**EXERCISE INSTRUCTIONS:** Everything in the listing below from the line containing "good_contents (contents db) → good_contents (contents (written" through the line containing "destruct e as [|n|client n|client n]; [exact" must be repeated exactly; the remaining lines are not wanted.

···

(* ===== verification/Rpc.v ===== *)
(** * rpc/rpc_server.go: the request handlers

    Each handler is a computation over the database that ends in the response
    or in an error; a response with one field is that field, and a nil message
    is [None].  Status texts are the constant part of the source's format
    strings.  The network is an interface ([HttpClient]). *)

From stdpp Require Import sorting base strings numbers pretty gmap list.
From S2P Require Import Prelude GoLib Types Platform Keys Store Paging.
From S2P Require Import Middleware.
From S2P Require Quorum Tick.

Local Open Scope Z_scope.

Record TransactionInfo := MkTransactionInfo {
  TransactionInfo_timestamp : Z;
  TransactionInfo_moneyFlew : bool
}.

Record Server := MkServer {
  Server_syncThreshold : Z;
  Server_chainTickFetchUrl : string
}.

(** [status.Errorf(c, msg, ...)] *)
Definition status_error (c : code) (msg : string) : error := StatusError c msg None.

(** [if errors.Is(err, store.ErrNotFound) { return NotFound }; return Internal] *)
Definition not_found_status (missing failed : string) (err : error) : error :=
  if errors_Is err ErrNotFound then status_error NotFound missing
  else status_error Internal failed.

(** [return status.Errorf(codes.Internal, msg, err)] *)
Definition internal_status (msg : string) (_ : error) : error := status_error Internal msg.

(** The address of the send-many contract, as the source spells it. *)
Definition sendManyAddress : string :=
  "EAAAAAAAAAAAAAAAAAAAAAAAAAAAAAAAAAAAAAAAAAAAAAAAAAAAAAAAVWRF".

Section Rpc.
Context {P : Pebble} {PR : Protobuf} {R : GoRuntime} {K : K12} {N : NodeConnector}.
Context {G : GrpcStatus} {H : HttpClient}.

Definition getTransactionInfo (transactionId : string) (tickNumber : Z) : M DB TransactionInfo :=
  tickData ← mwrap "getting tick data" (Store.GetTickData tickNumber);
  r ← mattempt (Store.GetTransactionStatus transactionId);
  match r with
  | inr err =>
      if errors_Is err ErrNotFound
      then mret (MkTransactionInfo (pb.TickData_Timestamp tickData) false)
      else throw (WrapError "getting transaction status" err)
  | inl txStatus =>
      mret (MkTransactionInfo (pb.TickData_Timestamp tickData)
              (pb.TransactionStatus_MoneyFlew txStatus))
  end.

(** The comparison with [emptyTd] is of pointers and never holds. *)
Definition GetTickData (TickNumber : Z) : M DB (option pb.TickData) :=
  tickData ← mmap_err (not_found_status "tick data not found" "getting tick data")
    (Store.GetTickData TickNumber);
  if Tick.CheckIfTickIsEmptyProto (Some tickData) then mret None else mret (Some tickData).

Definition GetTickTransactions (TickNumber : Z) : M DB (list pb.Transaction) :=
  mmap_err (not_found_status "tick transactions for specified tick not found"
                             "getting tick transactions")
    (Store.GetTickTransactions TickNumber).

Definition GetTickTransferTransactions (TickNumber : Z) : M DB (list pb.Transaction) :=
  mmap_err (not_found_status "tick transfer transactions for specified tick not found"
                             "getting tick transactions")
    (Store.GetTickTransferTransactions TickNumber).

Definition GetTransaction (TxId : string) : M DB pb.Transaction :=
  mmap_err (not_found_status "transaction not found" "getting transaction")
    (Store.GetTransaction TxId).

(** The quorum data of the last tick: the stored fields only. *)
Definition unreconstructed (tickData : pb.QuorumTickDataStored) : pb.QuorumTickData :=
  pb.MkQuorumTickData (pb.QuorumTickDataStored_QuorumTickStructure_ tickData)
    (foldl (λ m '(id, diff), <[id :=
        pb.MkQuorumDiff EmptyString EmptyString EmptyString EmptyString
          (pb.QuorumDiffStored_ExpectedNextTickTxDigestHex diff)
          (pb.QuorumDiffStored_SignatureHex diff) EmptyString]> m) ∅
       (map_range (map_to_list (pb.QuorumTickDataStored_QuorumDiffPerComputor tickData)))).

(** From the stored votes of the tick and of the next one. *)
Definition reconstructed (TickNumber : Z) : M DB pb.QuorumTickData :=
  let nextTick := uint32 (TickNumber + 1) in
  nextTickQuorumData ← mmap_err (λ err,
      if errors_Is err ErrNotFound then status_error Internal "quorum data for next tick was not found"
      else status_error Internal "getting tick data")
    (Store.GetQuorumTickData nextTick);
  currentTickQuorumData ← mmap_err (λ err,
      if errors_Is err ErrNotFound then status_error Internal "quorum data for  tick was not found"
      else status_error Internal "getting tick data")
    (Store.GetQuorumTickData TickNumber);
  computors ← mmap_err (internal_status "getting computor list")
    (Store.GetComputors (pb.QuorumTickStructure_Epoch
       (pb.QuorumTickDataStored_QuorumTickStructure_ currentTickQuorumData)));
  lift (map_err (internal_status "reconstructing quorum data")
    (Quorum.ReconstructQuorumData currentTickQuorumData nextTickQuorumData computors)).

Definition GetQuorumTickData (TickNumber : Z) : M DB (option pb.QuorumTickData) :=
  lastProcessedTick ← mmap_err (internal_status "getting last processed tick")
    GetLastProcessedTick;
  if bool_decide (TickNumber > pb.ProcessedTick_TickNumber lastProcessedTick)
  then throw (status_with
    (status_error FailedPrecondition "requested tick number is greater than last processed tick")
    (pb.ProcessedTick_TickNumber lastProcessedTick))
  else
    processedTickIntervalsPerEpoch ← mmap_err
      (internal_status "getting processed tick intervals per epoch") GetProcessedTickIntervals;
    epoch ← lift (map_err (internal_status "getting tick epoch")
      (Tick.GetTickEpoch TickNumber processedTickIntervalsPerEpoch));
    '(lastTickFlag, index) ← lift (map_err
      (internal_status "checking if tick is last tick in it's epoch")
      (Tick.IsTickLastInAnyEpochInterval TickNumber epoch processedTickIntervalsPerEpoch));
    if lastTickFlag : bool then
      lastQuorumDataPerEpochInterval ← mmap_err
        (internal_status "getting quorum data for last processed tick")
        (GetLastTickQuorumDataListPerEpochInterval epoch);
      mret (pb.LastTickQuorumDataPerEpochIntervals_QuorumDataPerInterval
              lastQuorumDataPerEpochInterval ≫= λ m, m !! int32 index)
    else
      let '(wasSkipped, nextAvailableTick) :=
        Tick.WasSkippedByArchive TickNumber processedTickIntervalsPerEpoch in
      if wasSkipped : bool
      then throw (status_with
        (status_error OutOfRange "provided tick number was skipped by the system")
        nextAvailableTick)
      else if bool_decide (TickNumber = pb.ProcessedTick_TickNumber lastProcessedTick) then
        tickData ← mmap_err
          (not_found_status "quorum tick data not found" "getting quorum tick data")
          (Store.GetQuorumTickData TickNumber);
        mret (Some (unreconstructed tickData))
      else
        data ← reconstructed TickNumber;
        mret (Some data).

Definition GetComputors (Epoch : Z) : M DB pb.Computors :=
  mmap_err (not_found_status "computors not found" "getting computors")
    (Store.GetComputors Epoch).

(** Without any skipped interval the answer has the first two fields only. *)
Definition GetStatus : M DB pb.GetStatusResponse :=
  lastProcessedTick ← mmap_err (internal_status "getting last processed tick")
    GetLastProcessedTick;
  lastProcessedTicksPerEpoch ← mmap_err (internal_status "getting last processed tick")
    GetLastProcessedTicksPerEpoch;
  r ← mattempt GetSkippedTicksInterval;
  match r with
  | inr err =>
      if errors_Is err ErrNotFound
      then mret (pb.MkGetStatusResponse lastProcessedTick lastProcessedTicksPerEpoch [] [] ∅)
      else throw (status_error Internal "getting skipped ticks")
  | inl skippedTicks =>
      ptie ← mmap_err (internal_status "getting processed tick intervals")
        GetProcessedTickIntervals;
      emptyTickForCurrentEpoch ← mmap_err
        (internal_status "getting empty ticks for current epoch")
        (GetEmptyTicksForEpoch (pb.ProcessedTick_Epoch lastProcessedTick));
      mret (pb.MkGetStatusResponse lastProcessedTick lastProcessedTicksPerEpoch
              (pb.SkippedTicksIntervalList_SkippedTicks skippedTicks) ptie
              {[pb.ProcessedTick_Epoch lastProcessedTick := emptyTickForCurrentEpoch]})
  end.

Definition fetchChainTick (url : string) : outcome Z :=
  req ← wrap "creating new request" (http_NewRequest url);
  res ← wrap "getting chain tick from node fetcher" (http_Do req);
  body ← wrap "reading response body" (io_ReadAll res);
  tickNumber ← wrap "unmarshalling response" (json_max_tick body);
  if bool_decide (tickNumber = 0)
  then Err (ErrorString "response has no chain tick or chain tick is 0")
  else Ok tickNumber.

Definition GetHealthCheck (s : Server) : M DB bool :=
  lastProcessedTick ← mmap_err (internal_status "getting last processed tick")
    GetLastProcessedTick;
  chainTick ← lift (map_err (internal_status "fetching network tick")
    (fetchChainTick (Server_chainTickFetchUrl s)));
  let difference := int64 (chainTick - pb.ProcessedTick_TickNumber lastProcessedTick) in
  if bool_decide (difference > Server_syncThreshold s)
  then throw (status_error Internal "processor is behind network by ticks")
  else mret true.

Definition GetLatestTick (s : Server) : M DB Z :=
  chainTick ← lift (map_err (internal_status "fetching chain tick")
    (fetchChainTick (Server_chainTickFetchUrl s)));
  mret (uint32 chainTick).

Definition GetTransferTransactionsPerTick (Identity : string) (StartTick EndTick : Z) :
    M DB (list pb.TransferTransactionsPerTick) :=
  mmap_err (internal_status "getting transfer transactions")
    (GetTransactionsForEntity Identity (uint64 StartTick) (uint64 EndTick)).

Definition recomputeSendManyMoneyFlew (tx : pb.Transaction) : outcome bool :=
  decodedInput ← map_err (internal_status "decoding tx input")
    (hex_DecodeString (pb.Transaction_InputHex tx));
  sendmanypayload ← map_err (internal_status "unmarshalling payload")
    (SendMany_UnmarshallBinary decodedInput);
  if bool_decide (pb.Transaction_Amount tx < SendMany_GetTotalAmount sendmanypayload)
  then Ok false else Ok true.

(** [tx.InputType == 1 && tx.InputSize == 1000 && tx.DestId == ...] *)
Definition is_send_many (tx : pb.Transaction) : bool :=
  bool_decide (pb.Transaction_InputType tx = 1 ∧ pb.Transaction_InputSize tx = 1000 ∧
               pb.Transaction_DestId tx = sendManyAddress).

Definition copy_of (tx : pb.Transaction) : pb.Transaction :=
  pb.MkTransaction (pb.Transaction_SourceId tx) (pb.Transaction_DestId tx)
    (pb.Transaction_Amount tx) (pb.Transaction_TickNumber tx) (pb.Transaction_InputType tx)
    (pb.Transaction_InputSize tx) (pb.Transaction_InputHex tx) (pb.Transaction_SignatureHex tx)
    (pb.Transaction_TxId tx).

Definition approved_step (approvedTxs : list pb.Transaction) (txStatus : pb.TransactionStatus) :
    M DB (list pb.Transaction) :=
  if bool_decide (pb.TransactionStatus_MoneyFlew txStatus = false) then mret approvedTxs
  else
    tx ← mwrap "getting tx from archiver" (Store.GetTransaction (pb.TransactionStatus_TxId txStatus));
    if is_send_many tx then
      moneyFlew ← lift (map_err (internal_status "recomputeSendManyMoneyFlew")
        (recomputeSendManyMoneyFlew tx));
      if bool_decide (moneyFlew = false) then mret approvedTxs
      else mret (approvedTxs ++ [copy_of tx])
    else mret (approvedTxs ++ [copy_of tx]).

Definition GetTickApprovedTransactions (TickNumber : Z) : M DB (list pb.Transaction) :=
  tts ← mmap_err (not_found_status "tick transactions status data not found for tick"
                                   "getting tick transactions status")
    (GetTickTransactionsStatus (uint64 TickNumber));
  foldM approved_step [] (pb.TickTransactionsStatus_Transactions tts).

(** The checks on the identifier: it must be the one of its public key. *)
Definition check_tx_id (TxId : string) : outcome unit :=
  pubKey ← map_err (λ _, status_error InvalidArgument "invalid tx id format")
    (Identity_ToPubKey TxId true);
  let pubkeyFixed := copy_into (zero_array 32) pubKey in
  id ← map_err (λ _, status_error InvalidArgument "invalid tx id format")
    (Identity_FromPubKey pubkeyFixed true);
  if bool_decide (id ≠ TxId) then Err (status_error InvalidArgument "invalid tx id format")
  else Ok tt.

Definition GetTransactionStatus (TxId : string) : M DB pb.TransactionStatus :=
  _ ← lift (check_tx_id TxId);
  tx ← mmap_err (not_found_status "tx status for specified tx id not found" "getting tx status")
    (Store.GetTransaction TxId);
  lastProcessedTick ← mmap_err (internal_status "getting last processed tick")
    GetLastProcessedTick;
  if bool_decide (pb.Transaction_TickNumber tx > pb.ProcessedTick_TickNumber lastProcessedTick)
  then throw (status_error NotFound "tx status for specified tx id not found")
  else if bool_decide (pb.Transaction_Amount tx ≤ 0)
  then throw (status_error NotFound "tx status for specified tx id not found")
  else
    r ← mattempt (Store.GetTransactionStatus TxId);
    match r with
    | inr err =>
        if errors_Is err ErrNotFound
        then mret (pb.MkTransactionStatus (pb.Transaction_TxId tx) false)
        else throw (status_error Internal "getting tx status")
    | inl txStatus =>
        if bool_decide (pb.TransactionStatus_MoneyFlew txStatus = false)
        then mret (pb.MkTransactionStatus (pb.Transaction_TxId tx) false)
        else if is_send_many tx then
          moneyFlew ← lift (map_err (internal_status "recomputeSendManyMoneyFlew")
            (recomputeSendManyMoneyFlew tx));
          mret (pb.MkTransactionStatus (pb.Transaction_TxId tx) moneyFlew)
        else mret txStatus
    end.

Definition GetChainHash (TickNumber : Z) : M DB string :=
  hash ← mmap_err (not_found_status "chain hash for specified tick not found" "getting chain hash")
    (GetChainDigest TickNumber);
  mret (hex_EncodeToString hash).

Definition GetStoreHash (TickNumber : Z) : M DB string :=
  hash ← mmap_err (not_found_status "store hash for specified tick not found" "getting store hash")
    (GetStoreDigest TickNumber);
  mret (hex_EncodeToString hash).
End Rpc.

···

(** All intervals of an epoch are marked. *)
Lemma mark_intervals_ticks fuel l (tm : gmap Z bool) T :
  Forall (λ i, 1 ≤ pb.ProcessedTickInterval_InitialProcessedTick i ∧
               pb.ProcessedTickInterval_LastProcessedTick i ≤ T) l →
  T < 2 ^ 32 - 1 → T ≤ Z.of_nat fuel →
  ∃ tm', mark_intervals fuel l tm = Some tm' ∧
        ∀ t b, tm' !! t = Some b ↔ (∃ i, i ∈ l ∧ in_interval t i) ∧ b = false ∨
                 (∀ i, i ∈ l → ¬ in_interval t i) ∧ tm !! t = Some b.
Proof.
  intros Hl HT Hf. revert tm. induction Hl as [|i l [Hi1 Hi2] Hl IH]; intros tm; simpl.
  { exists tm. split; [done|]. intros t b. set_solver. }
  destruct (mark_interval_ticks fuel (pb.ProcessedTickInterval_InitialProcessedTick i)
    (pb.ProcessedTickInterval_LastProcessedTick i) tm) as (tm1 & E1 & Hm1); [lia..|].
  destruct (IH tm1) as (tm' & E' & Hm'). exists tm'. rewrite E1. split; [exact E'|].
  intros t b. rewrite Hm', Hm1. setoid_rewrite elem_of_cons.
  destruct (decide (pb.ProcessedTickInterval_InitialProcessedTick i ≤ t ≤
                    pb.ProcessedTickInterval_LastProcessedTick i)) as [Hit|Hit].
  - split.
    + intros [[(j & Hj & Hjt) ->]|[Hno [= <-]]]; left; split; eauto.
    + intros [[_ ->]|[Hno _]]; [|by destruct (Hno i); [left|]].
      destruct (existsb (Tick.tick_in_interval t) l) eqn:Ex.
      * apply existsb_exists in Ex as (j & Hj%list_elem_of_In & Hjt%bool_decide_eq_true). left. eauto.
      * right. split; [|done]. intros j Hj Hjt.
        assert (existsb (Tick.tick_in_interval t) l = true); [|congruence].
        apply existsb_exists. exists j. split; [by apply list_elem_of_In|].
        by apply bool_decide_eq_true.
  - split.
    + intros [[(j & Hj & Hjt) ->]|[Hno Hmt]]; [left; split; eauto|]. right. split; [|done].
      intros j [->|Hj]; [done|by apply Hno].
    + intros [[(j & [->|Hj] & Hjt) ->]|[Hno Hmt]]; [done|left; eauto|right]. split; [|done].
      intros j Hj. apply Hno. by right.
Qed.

···

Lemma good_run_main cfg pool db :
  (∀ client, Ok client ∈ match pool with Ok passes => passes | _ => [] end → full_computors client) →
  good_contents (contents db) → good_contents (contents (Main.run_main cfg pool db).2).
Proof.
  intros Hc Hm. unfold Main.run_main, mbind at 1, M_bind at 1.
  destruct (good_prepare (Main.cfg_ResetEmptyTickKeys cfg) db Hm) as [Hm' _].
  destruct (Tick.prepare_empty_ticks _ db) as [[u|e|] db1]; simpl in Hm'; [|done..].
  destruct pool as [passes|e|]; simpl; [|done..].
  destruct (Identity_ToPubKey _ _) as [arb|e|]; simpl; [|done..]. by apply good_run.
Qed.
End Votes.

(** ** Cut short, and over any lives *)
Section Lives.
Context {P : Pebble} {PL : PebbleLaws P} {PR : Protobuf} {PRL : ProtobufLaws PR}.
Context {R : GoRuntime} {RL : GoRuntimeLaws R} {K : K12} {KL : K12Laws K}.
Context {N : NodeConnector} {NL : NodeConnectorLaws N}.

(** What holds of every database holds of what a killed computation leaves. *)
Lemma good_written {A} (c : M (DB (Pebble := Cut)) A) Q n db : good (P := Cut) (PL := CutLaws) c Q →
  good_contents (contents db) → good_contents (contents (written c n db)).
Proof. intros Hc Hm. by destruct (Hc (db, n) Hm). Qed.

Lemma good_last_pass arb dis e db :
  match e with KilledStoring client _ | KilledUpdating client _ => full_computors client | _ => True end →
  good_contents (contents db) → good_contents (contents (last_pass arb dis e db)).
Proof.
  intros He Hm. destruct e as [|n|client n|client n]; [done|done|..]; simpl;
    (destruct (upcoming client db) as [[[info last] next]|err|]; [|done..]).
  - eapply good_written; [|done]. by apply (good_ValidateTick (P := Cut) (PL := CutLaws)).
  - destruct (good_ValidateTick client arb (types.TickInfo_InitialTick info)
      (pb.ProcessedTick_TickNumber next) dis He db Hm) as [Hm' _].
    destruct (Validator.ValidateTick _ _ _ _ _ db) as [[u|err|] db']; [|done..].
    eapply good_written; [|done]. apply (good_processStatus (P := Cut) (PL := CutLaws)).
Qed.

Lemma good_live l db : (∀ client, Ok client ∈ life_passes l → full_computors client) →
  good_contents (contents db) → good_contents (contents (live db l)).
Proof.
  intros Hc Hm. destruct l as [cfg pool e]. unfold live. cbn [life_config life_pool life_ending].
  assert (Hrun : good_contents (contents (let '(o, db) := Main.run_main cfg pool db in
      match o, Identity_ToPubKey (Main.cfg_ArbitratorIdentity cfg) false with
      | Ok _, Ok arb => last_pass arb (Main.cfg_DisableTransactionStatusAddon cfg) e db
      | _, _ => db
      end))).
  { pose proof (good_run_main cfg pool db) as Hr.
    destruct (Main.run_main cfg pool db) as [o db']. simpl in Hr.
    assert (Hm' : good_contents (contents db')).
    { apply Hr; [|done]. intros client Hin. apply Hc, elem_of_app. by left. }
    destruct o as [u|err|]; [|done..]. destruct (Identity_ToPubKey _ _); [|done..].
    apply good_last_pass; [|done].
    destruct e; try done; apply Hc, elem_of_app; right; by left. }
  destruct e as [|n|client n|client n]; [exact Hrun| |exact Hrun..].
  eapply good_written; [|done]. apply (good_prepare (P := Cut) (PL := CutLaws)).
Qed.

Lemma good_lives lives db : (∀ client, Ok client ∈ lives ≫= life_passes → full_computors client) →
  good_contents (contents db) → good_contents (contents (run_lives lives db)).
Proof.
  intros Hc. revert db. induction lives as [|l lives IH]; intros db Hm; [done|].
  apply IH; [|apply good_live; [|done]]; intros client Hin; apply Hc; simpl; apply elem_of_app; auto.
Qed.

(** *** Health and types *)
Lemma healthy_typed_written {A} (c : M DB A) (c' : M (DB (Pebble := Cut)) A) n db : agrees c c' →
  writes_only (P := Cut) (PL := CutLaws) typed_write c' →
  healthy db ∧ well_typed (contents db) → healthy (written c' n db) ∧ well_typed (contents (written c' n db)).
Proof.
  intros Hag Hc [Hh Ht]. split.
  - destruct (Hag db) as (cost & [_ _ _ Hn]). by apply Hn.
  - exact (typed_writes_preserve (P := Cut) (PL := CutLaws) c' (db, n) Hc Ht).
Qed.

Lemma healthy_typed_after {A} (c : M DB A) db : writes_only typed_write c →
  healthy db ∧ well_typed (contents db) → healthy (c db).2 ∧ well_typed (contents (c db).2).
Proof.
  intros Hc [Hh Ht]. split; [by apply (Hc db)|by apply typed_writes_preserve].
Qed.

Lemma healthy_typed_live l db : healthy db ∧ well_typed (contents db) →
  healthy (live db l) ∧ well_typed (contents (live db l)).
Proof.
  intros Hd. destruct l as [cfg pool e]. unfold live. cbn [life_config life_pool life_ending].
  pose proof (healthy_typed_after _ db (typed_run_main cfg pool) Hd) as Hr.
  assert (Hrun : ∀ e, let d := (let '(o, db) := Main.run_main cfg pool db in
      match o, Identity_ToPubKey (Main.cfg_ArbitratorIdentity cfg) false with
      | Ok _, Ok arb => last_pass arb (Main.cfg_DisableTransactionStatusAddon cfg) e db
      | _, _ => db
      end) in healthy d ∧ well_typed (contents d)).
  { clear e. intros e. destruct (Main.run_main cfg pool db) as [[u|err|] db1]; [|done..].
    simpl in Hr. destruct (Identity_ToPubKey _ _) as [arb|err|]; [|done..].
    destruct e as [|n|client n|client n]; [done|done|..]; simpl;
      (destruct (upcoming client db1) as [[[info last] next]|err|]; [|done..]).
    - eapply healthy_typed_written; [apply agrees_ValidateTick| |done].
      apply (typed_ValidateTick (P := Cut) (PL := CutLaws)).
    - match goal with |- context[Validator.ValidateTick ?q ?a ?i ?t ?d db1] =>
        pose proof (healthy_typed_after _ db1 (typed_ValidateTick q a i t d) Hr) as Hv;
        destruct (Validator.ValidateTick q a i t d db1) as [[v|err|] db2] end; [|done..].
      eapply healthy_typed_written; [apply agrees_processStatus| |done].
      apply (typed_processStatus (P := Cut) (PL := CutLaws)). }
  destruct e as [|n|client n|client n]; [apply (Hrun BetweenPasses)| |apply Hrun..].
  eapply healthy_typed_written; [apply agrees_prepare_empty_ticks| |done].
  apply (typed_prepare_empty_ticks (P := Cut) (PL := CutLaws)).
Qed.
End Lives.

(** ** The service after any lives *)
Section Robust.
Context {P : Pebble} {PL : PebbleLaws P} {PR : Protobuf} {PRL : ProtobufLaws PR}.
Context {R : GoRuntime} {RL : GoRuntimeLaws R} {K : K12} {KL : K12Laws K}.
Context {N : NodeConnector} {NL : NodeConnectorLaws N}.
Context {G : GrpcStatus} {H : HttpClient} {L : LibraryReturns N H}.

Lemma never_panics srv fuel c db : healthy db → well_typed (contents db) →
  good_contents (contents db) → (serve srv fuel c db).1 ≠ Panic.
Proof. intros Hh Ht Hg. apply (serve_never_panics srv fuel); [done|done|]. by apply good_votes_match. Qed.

···

**ANSWER BOX:**
  good_contents (contents db) → good_contents (contents (written c n db)).
Proof. intros Hc Hm. by destruct (Hc (db, n) Hm). Qed.

Lemma good_last_pass arb dis e db :
  match e with KilledStoring client _ | KilledUpdating client _ => full_computors client | _ => True end →
  good_contents (contents db) → good_contents (contents (last_pass arb dis e db)).
Proof.
  intros He Hm. destruct e as [|n|client n|client n]; [done|done|..]; simpl;
    (destruct (upcoming client db) as [[[info last] next]|err|]; [|done..]).
  - eapply good_written; [|done]. by apply (good_ValidateTick (P := Cut) (PL := CutLaws)).
  - destruct (good_ValidateTick client arb (types.TickInfo_InitialTick info)
      (pb.ProcessedTick_TickNumber next) dis He db Hm) as [Hm' _].
    destruct (Validator.ValidateTick _ _ _ _ _ db) as [[u|err|] db']; [|done..].
    eapply good_written; [|done]. apply (good_processStatus (P := Cut) (PL := CutLaws)).
Qed.

Lemma good_live l db : (∀ client, Ok client ∈ life_passes l → full_computors client) →
  good_contents (contents db) → good_contents (contents (live db l)).
Proof.
  intros Hc Hm. destruct l as [cfg pool e]. unfold live. cbn [life_config life_pool life_ending].
  assert (Hrun : good_contents (contents (let '(o, db) := Main.run_main cfg pool db in
      match o, Identity_ToPubKey (Main.cfg_ArbitratorIdentity cfg) false with
      | Ok _, Ok arb => last_pass arb (Main.cfg_DisableTransactionStatusAddon cfg) e db
      | _, _ => db
      end))).
  { pose proof (good_run_main cfg pool db) as Hr.
    destruct (Main.run_main cfg pool db) as [o db']. simpl in Hr.
    assert (Hm' : good_contents (contents db')).
    { apply Hr; [|done]. intros client Hin. apply Hc, elem_of_app. by left. }
    destruct o as [u|err|]; [|done..]. destruct (Identity_ToPubKey _ _); [|done..].
    apply good_last_pass; [|done].
    destruct e; try done; apply Hc, elem_of_app; right; by left. }
  destruct e as [|n|client n|client n]; [exact Hrun| |exact Hrun..].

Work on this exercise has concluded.